— EXERCISE MATERIALS —

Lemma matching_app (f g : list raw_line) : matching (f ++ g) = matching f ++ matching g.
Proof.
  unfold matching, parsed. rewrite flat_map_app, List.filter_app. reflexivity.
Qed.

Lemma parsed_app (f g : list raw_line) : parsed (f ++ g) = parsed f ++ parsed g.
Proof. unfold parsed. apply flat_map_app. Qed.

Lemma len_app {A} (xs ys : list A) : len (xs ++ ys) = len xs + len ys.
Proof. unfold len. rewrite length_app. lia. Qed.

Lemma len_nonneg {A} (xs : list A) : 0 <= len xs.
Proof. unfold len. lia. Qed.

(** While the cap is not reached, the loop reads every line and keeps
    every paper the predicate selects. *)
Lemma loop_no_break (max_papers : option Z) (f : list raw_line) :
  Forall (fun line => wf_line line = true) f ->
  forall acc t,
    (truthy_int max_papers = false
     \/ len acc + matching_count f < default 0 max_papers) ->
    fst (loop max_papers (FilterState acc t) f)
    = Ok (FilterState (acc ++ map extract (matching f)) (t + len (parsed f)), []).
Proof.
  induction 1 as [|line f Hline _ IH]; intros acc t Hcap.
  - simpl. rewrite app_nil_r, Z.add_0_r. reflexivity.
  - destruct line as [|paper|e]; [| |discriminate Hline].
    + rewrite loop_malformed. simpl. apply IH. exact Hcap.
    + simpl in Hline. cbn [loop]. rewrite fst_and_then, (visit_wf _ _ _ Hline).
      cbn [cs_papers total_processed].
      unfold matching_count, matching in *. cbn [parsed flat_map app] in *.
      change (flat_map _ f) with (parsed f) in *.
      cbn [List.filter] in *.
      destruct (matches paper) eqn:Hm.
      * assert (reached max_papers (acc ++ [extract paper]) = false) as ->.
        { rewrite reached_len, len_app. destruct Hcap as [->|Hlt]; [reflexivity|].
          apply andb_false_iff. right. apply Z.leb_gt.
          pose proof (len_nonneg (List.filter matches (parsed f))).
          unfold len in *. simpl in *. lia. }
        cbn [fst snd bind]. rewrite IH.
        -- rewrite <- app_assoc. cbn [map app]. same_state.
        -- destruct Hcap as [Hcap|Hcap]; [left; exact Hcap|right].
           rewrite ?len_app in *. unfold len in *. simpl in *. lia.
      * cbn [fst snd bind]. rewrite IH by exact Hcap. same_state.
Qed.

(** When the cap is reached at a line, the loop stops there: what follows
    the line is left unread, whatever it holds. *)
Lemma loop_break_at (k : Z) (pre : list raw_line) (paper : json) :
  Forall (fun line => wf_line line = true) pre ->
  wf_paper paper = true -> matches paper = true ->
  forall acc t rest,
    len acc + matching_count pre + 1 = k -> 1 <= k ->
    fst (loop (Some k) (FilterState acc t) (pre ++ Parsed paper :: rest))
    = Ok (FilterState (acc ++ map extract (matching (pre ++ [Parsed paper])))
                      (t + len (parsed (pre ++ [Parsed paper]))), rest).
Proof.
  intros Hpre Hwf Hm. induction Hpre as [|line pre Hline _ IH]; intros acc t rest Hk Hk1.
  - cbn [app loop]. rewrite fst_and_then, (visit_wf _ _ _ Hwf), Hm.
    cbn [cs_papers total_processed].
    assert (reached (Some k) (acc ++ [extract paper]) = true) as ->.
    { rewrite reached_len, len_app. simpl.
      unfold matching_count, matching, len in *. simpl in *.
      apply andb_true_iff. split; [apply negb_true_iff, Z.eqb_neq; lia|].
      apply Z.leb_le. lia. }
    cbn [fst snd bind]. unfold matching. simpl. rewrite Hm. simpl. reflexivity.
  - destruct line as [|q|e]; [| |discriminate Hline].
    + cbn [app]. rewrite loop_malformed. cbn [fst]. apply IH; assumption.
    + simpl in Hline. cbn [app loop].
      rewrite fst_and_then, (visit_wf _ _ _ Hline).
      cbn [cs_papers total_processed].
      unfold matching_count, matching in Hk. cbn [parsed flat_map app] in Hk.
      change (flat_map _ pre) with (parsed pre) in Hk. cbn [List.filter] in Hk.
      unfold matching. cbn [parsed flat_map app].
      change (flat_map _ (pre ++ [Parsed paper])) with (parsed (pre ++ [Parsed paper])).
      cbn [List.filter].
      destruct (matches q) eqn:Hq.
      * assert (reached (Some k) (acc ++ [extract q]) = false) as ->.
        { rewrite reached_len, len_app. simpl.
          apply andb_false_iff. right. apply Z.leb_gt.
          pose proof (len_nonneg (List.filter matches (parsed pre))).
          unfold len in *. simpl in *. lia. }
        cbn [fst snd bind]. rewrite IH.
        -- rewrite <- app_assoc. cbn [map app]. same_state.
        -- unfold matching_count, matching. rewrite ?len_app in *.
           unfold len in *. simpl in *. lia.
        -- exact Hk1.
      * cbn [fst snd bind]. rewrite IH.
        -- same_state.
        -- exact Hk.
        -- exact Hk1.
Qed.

— YOUR INSTRUCTIONS —
Retype every line of the listing above exactly as given.

— RESULT OF THE TASK —
Lemma matching_app (f g : list raw_line) : matching (f ++ g) = matching f ++ matching g.
Proof.
  unfold matching, parsed. rewrite flat_map_app, List.filter_app. reflexivity.
Qed.

Lemma parsed_app (f g : list raw_line) : parsed (f ++ g) = parsed f ++ parsed g.
Proof. unfold parsed. apply flat_map_app. Qed.

Lemma len_app {A} (xs ys : list A) : len (xs ++ ys) = len xs + len ys.
Proof. unfold len. rewrite length_app. lia. Qed.

Lemma len_nonneg {A} (xs : list A) : 0 <= len xs.
Proof. unfold len. lia. Qed.

(** While the cap is not reached, the loop reads every line and keeps
    every paper the predicate selects. *)
Lemma loop_no_break (max_papers : option Z) (f : list raw_line) :
  Forall (fun line => wf_line line = true) f ->
  forall acc t,
    (truthy_int max_papers = false
     \/ len acc + matching_count f < default 0 max_papers) ->
    fst (loop max_papers (FilterState acc t) f)
    = Ok (FilterState (acc ++ map extract (matching f)) (t + len (parsed f)), []).
Proof.
  induction 1 as [|line f Hline _ IH]; intros acc t Hcap.
  - simpl. rewrite app_nil_r, Z.add_0_r. reflexivity.
  - destruct line as [|paper|e]; [| |discriminate Hline].
    + rewrite loop_malformed. simpl. apply IH. exact Hcap.
    + simpl in Hline. cbn [loop]. rewrite fst_and_then, (visit_wf _ _ _ Hline).
      cbn [cs_papers total_processed].
      unfold matching_count, matching in *. cbn [parsed flat_map app] in *.
      change (flat_map _ f) with (parsed f) in *.
      cbn [List.filter] in *.
      destruct (matches paper) eqn:Hm.
      * assert (reached max_papers (acc ++ [extract paper]) = false) as ->.
        { rewrite reached_len, len_app. destruct Hcap as [->|Hlt]; [reflexivity|].
          apply andb_false_iff. right. apply Z.leb_gt.
          pose proof (len_nonneg (List.filter matches (parsed f))).
          unfold len in *. simpl in *. lia. }
        cbn [fst snd bind]. rewrite IH.
        -- rewrite <- app_assoc. cbn [map app]. same_state.
        -- destruct Hcap as [Hcap|Hcap]; [left; exact Hcap|right].
           rewrite ?len_app in *. unfold len in *. simpl in *. lia.
      * cbn [fst snd bind]. rewrite IH by exact Hcap. same_state.
Qed.

(** When the cap is reached at a line, the loop stops there: what follows
    the line is left unread, whatever it holds. *)
Lemma loop_break_at (k : Z) (pre : list raw_line) (paper : json) :
  Forall (fun line => wf_line line = true) pre ->
  wf_paper paper = true -> matches paper = true ->
  forall acc t rest,
    len acc + matching_count pre + 1 = k -> 1 <= k ->
    fst (loop (Some k) (FilterState acc t) (pre ++ Parsed paper :: rest))
    = Ok (FilterState (acc ++ map extract (matching (pre ++ [Parsed paper])))
                      (t + len (parsed (pre ++ [Parsed paper]))), rest).
Proof.
  intros Hpre Hwf Hm. induction Hpre as [|line pre Hline _ IH]; intros acc t rest Hk Hk1.
  - cbn [app loop]. rewrite fst_and_then, (visit_wf _ _ _ Hwf), Hm.
    cbn [cs_papers total_processed].
    assert (reached (Some k) (acc ++ [extract paper]) = true) as ->.
    { rewrite reached_len, len_app. simpl.
      unfold matching_count, matching, len in *. simpl in *.
      apply andb_true_iff. split; [apply negb_true_iff, Z.eqb_neq; lia|].
      apply Z.leb_le. lia. }
    cbn [fst snd bind]. unfold matching. simpl. rewrite Hm. simpl. reflexivity.
  - destruct line as [|q|e]; [| |discriminate Hline].
    + cbn [app]. rewrite loop_malformed. cbn [fst]. apply IH; assumption.
    + simpl in Hline. cbn [app loop].
      rewrite fst_and_then, (visit_wf _ _ _ Hline).
      cbn [cs_papers total_processed].
      unfold matching_count, matching in Hk. cbn [parsed flat_map app] in Hk.
      change (flat_map _ pre) with (parsed pre) in Hk. cbn [List.filter] in Hk.
      unfold matching. cbn [parsed flat_map app].
      change (flat_map _ (pre ++ [Parsed paper])) with (parsed (pre ++ [Parsed paper])).
      cbn [List.filter].
      destruct (matches q) eqn:Hq.
      * assert (reached (Some k) (acc ++ [extract q]) = false) as ->.
        { rewrite reached_len, len_app. simpl.
          apply andb_false_iff. right. apply Z.leb_gt.
          pose proof (len_nonneg (List.filter matches (parsed pre))).
          unfold len in *. simpl in *. lia. }
        cbn [fst snd bind]. rewrite IH.
        -- rewrite <- app_assoc. cbn [map app]. same_state.
        -- unfold matching_count, matching. rewrite ?len_app in *.
           unfold len in *. simpl in *. lia.
        -- exact Hk1.
      * cbn [fst snd bind]. rewrite IH.
        -- same_state.
        -- exact Hk.
        -- exact Hk1.
Qed.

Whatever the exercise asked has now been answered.